EVALUATING THE INFLUENCE OF CLIMATIC FORCES ON ROCKFALL INITIATION

Rockfall poses serious hazards to safety and infrastructure along both excavated and naturally exposed rock slopes. Significant progress has been made in predicting time-to-failure for large-scale, progressive slope failures using monitoring techniques such as ground-based radar. However, small-scale, brittle rockfall events typically occur with little to no detectable precursory movement, which has precluded the prediction of such events by similar means. It is intuitively known throughout the geotechnical community that environmental forces (e.g. heavy rainfall) often lead to increased rockfall, but quantitative documentation of these relationships is lacking. The issue has become increasingly urgent considering the rising magnitude and frequency of weather events associated with climate change. Empirical correlations between environmental forces and rockfall events could be a critical first step in quantitatively predicting the likelihood of increased rockfall resulting from climatic perturbations, which has the potential to increase safety in a variety of industrial and natural environments.
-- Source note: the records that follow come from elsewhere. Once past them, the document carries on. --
(** [ls] and [rs] are the left and right sentinels from layer 0 upwards. *)
Record Shape h ls rs E : Prop := {
  shape_length : length ls = length rs;
  shape_left : ∀ i a, ls !! i = Some a →
    fld key h a = Some key_default ∧
    fld down h a = Some (below ls i) ∧
    fld up h a = Some (ls !! S i);
  shape_right : ∀ i a, rs !! i = Some a →
    fld key h a = Some key_default ∧
    fld down h a = Some (below rs i) ∧
    fld up h a = Some (rs !! S i);
  shape_tower : ∀ e j a, e ∈ E → etower e !! j = Some a →
    fld key h a = Some (ekey e) ∧
    fld value h a = Some (evalue e) ∧
    fld down h a = Some (below (etower e) j);
  shape_chain : ∀ i sl sr, ls !! i = Some sl → rs !! i = Some sr →
    lseg h sl (row i E ++ [sr]) None;
  shape_nodup : NoDup (ls ++ rs ++ towers E);
}.

(** A node is on layer [i]. *)
Definition on_layer ls rs E (i : nat) (a : nat) : Prop :=
  ls !! i = Some a ∨ rs !! i = Some a ∨ a ∈ row i E.

(** Keys of the nodes of a list, as the invariant knows them. *)
Definition keys_lt h (k : Key) l : Prop :=
  Forall (λ x, ∃ kx, fld key h x = Some kx ∧ key_ltb kx k = true) l.

(** Every key of [E] is below [k], above [k], not below [k]. *)
Definition before (k : Key) E : Prop := Forall (λ e, key_ltb (ekey e) k = true) E.

Definition after (k : Key) E : Prop := Forall (λ e, key_ltb k (ekey e) = true) E.

Definition not_before (k : Key) E : Prop := Forall (λ e, key_ltb (ekey e) k = false) E.

(** The skeleton the five inclusive search loops share: the node the search
    stops at and, when the key was met, the layer it was met on. *)
Fixpoint locate (n : nat) h (k : Key) (cur : ptr) : outcome (ptr * option nat) :=
  match n with
  | O => Ret (cur, None)
  | S i =>
      let* (cur, found) := scan_le (length h) h k cur in
      if found then Ret (cur, Some i)
      else match i with
           | O => locate i h k cur
           | S _ => let* c := load h cur in locate i h k (down c)
           end
  end.

(** The order of the keys, as a proposition. *)
Definition key_lt (x y : Key) : Prop := key_ltb x y = true.

(** The invariant of the engine: the arena has the shape of [E] between
    the sentinels [ls] and [rs], the corner pointers are the ends of [ls]
    and [rs], the keys of [E] increase, every tower stays below the top
    layer, and the counters match. *)
Record Inv (s : SkipList) ls rs E : Prop := {
  inv_shape : Shape (heap s) ls rs E;
  inv_layer_num : layer_num s = Z.of_nat (length ls);
  inv_layers : 2 ≤ length ls ≤ 193;
  inv_max : (13 ≤ max_layer_num s ≤ 193)%Z;
  inv_top_left : top_left s = last ls;
  inv_top_right : top_right s = last rs;
  inv_bot_left : bot_left s = ls !! 0;
  inv_bot_right : bot_right s = rs !! 0;
  inv_sorted : StronglySorted key_lt (ekey <$> E);
  inv_towers : ∀ e, e ∈ E → 1 ≤ length (etower e) < length ls;
  inv_size : listSize s = wrap64 (Z.of_nat (length E));
  inv_fuel : length E + length ls ≤ length (heap s);
}.

(** The invariant of the promotion loop: the tower of the new key [e]
    has grown to [previousFlip + 1] nodes and the loop stands one layer
    above it. *)
Record PInv (k : Key) (v : Value) (p : promotion Key Value) ls rs E1 e E2 : Prop := {
  pinv_inv : Inv (engine p) ls rs (E1 ++ e :: E2);
  pinv_key : ekey e = k;
  pinv_value : evalue e = v;
  pinv_before : before k E1;
  pinv_after : after k E2;
  pinv_flip : previousFlip p = (Z.of_nat (length (etower e)) - 1)%Z;
  pinv_left : current_up_layer_left p = ls !! length (etower e);
  pinv_right : current_up_layer_right p = rs !! length (etower e);
  pinv_below : below_element p = below (etower e) (length (etower e));
}.

(** How many of the flips [p], [p + 1], ... come up heads in a row, looking
    at [n] flips at most. *)
Fixpoint streak_from (k : Key) (p : Z) (n : nat) : nat :=
  match n with
  | O => O
  | S n' => if flipCoin k p then S (streak_from k (p + 1) n') else O
  end.

(** The cap that is in force while a key is promoted: [insert] computes it
    from the size that already counts the new key. *)
Definition cap_after (s : SkipList) : Z :=
  if (16 <? wrap64 (listSize s + 1))%Z then layer_cap (wrap64 (listSize s + 1))
  else max_layer_num s.
(** * The workbook import script [scripts/import_flow_xlsx.py]

    A shallow embedding of the import script of the FACT website
    repository and of the Python library functions it calls, followed by
    the properties of the value normalizer [clean], the idempotency key
    builder [build_idem], the six sheet transformers and the batch upsert
    client [post_rows].

    Conventions of the embedding:
    - a Python [str] is a Rocq [string]; a character stands for the code
      point of the same number (0..255), so texts are over the Latin-1
      range of Unicode and are UTF-8 encoded before hashing;
    - a cell of the workbook holds [None], a [bool], an [int], a [float]
      (a binary64 number, NaN for an empty cell), a [str] or a
      [pd.Timestamp]; a value of a record is one of these as well;
    - a Python [dict] with string keys (a spreadsheet row, an emitted
      record) is a [gmap string pyval];
    - exceptions are the [Raise] outcome of [result]; the network is an
      explicit log of the requests attempted so far, and the transport
      is a function of that log and of the request. *)

From Stdlib Require Import ZArith List String Ascii Bool Lia DecimalString.
From Stdlib Require Import Floats.
From stdpp Require Import gmap strings list fin_maps.

Local Open Scope string_scope.

(** ** [hashlib.sha256]: SHA-256 over 32-bit words held in [Z] *)

Module Sha256.
Local Open Scope Z_scope.
(** [lst[:stop]] for an [int] stop, as [PySlice_AdjustIndices] clips it: a
    negative stop counts from the end, and both ends clip to the list. *)
Definition slice_to {A : Type} (l : list A) (stop : Z) : list A :=
  let n := Z.of_nat (length l) in
  let stop' := if stop <? 0 then Z.max 0 (n + stop) else Z.min stop n in
  take (Z.to_nat stop') l.

(** ** Exceptions ([domain/exceptions.py] and the builtins it rests on) *)

Inductive ExcClass : Type :=
  | BaseException
  | Exception
  | ValueError
  | DomainException
  | ValidationError
  | EntityNotFoundError
  | PermissionError
  | BusinessRuleViolationError
  | RepositoryError
  | EventPublishingError.

#[global] Instance ExcClass_eq_dec : EqDecision ExcClass.
Proof. solve_decision. Defined.

(** The base class each class statement names. *)
Definition base_of (c : ExcClass) : option ExcClass :=
  match c with
  | BaseException => None
  | Exception => Some BaseException
  | ValueError => Some Exception
  | DomainException => Some Exception
  | ValidationError
  | EntityNotFoundError
  | PermissionError
  | BusinessRuleViolationError
  | RepositoryError
  | EventPublishingError => Some DomainException
  end.

(** Method resolution order; the hierarchy is four classes deep. *)
Fixpoint mro_upto (fuel : nat) (c : ExcClass) : list ExcClass :=
  c :: match fuel, base_of c with
       | S fuel', Some b => mro_upto fuel' b
       | _, _ => []
       end.

Definition mro (c : ExcClass) : list ExcClass := mro_upto 4 c.

Definition issubclass (c d : ExcClass) : bool := bool_decide (d ∈ mro c).

(** A raised exception: its class and the message it was built with. *)
Record PyExc : Type := mkExc { exc_class : ExcClass; exc_msg : string }.

Definition isinstance (e : PyExc) (c : ExcClass) : bool :=
  issubclass (exc_class e) c.

(** ** Computations: state, and termination by [return] or by [raise] *)

Inductive Outcome (A : Type) : Type :=
  | Return (a : A)
  | Raise (e : PyExc).
Arguments Return {A} a.
Arguments Raise {A} e.

Definition Py (St A : Type) : Type := St -> Outcome A * St.

Definition ret {St A : Type} (a : A) : Py St A := fun st => (Return a, st).

Definition bind {St A B : Type} (m : Py St A) (k : A -> Py St B) : Py St B :=
  fun st =>
    match m st with
    | (Return a, st') => k a st'
    | (Raise e, st') => (Raise e, st')
    end.

Definition raise {St A : Type} (c : ExcClass) (msg : string) : Py St A :=
  fun st => (Raise (mkExc c msg), st).

Declare Scope py_scope.
Delimit Scope py_scope with py.
Notation "x <- m ;; k" := (bind m (fun x => k))
  (at level 100, m at next level, right associativity) : py_scope.
Notation "m ;;; k" := (bind m (fun _ => k))
  (at level 100, right associativity) : py_scope.

(** The outcome fails with (an instance of) class [c]. *)
Definition fails_with {A : Type} (o : Outcome A) (c : ExcClass) : Prop :=
  match o with
  | Return _ => False
  | Raise e => isinstance e c = true
  end.

Definition fails {A : Type} (o : Outcome A) : Prop := fails_with o BaseException.

Definition succeeds {A : Type} (o : Outcome A) : Prop :=
  match o with Return _ => True | Raise _ => False end.

(** ** The ambient world *)

(** [datetime.utcnow()] and [uuid4()] read process-wide state.  The world
    holds what each successive call will answer and how many calls were
    made so far. *)
Record World : Type := mkWorld {
  utcnow_readings : nat -> Z;
  uuid4_draws : nat -> N;
  clock_reads : nat;
  uuid_reads : nat
}.

Definition datetime_utcnow : Py World Z := fun w =>
  (Return (utcnow_readings w (clock_reads w)),
   mkWorld (utcnow_readings w) (uuid4_draws w) (S (clock_reads w)) (uuid_reads w)).

Definition uuid4 : Py World N := fun w =>
  (Return (uuid4_draws w (uuid_reads w)),
   mkWorld (utcnow_readings w) (uuid4_draws w) (clock_reads w) (S (uuid_reads w))).

(** A dataclass field with a [default_factory]: the factory runs only when
    the caller passed no value. *)
Definition default_factory {A : Type} (factory : Py World A) (arg : option A)
  : Py World A :=
  match arg with
  | Some a => ret a
  | None => factory
  end.

(** Inside a method: the receiver and the world. *)
Definition in_world {T A : Type} (m : Py World A) : Py (T * World) A :=
  fun st =>
    match m (snd st) with
    | (r, w') => (r, (fst st, w'))
    end.

Definition get_self {T : Type} : Py (T * World) T :=
  fun st => (Return (fst st), st).

(** An attribute assignment [self.f = v]. *)
Definition assign {T : Type} (upd : T -> T) : Py (T * World) unit :=
  fun st => (Return tt, (upd (fst st), snd st)).

(** ** [message.py] *)

Inductive MessageType : Type := USER | AI | SYSTEM.

#[global] Instance MessageType_eq_dec : EqDecision MessageType.
Proof. solve_decision. Defined.

(** The [value] of each member of the enum. *)
Definition MessageType_value (t : MessageType) : list N :=
  match t with
  | USER => py "user"
  | AI => py "ai"
  | SYSTEM => py "system"
  end.

Module Message.

Record Message : Type := mk {
  content : str;
  sender_id : UUID;
  message_type : MessageType;
  conversation_id : UUID;
  id : UUID;
  timestamp : datetime;
  metadata : gmap (list N) PyObject
}.

(** The [__init__] that [@dataclass] generates: the four required fields,
    then the three with a [default_factory], each factory called in field
    order when its argument is absent.  There is no [__post_init__]. *)
Definition __init__ (content : str) (sender_id : UUID)
    (message_type : MessageType) (conversation_id : UUID)
    (id : option UUID) (timestamp : option datetime)
    (metadata : option (gmap (list N) PyObject)) : Py World Message :=
  (id' <- default_factory uuid4 id ;;
   timestamp' <- default_factory datetime_utcnow timestamp ;;
   metadata' <- default_factory (ret ∅) metadata ;;
   ret (mk content sender_id message_type conversation_id
           id' timestamp' metadata'))%py.

(** [Message(content, sender_id, message_type, conversation_id)]. *)
Definition create (content : str) (sender_id : UUID)
    (message_type : MessageType) (conversation_id : UUID) : Py World Message :=
  __init__ content sender_id message_type conversation_id None None None.

Definition is_user_message (self : Message) : bool :=
  bool_decide (message_type self = USER).

Definition is_ai_message (self : Message) : bool :=
  bool_decide (message_type self = AI).

Definition is_system_message (self : Message) : bool :=
  bool_decide (message_type self = SYSTEM).

Definition set_content (v : str) (self : Message) : Message :=
  mk v (sender_id self) (message_type self) (conversation_id self)
     (id self) (timestamp self) (metadata self).

Definition set_metadata (v : gmap (list N) PyObject) (self : Message) : Message :=
  mk (content self) (sender_id self) (message_type self) (conversation_id self)
     (id self) (timestamp self) v.

(** [update_content]: the guard is [not new_content], or
    [new_content.strip()] equal to the empty string. *)
Definition update_content (new_content : str) : Py (Message * World) unit :=
  if negb (truthy new_content) || bool_decide (strip new_content = [])
  then raise ValueError "Message content cannot be empty"
  else assign (set_content new_content).

(** [add_metadata]: [self.metadata[key] = value]. *)
Definition add_metadata (key : str) (value : PyObject)
  : Py (Message * World) unit :=
  assign (fun self => set_metadata (<[key := value]> (metadata self)) self).

End Message.

(** ** [conversation.py] *)

(** [sorted(iterable, key=..., reverse=...)] builds a new list and sorts it
    with [list.sort].  [list.sort] is a stable sort on the keys that
    compares with [<] only; with [reverse=True] it reverses the list, sorts
    it the same stable way, and reverses the result, which is how equal
    keys keep their original order in a descending sort.

    The stable ascending pass is written as an insertion sort.  A list has
    one stable rearrangement sorted by key ([stable_sorted_unique] below),
    so this pass returns what CPython's merge sort returns. *)
Section Sorted.
Context {A : Type} (key : A -> Z).

(** Insert [x] into a sorted list: step over the elements whose key is
    smaller ([key y < key x]) and stop before the first that is not, so
    before the elements equal to [x]. *)
Fixpoint insert_by (x : A) (l : list A) : list A :=
  match l with
  | [] => [x]
  | y :: l' => if key y <? key x then y :: insert_by x l' else x :: l
  end.

(** Stable ascending sort: the head is inserted into the sorted tail, and
    lands before its equals, which followed it in the input. *)
Fixpoint stable_sort (l : list A) : list A :=
  match l with
  | [] => []
  | x :: l' => insert_by x (stable_sort l')
  end.

(** [list.sort(key=key, reverse=reverse)] on a fresh copy of the input. *)
Definition sorted (reverse_ : bool) (l : list A) : list A :=
  if reverse_ then reverse (stable_sort (reverse l)) else stable_sort l.

End Sorted.

Module Conversation.

Record Conversation : Type := mk {
  title : str;
  created_by : UUID;
  id : UUID;
  created_at : datetime;
  updated_at : datetime;
  is_archived : bool;
  messages : list Message.Message
}.

(** The [__init__] that [@dataclass] generates.  [created_at] and
    [updated_at] each have their own [default_factory=datetime.utcnow]:
    two calls, in field order. *)
Definition __init__ (title : str) (created_by : UUID)
    (id : option UUID) (created_at updated_at : option datetime)
    (is_archived : option bool) (messages : option (list Message.Message))
  : Py World Conversation :=
  (id' <- default_factory uuid4 id ;;
   created_at' <- default_factory datetime_utcnow created_at ;;
   updated_at' <- default_factory datetime_utcnow updated_at ;;
   is_archived' <- default_factory (ret false) is_archived ;;
   messages' <- default_factory (ret []) messages ;;
   ret (mk title created_by id' created_at' updated_at' is_archived' messages'))%py.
Recent advancements in real-time rockfall detection using thermal video in open pit mines by the University of Arizona’s Geotechnical Center of Excellence (GCE), have allowed for continuous spaciotemporal monitoring for rockfall events along excavated highwalls over periods of up to several months. Over 45,000 hours of thermal video have been collected in eight open pit mines across western North America using the GCEs thermal imaging trailer, specifically to assess the viability of using thermal video in rockfall detection and tracking. Numerous rockfall events have been documented from the thermal video archive, which includes the time, place, and weather conditions. Coupling these documented rockfall events with the concurrent environmental data such as precipitation, temperature (freeze-thaw), wind, and solar irradiance can illuminate potential correlations between rockfall occurrences and these environmental factors. Here, we present preliminary correlations between rockfall events observed using thermal imaging at several open pit mines in North America and the corresponding local climatic forces, with the ultimate goal of advancing the predictability of rockfall by understanding the factors that contribute to rock destabilization.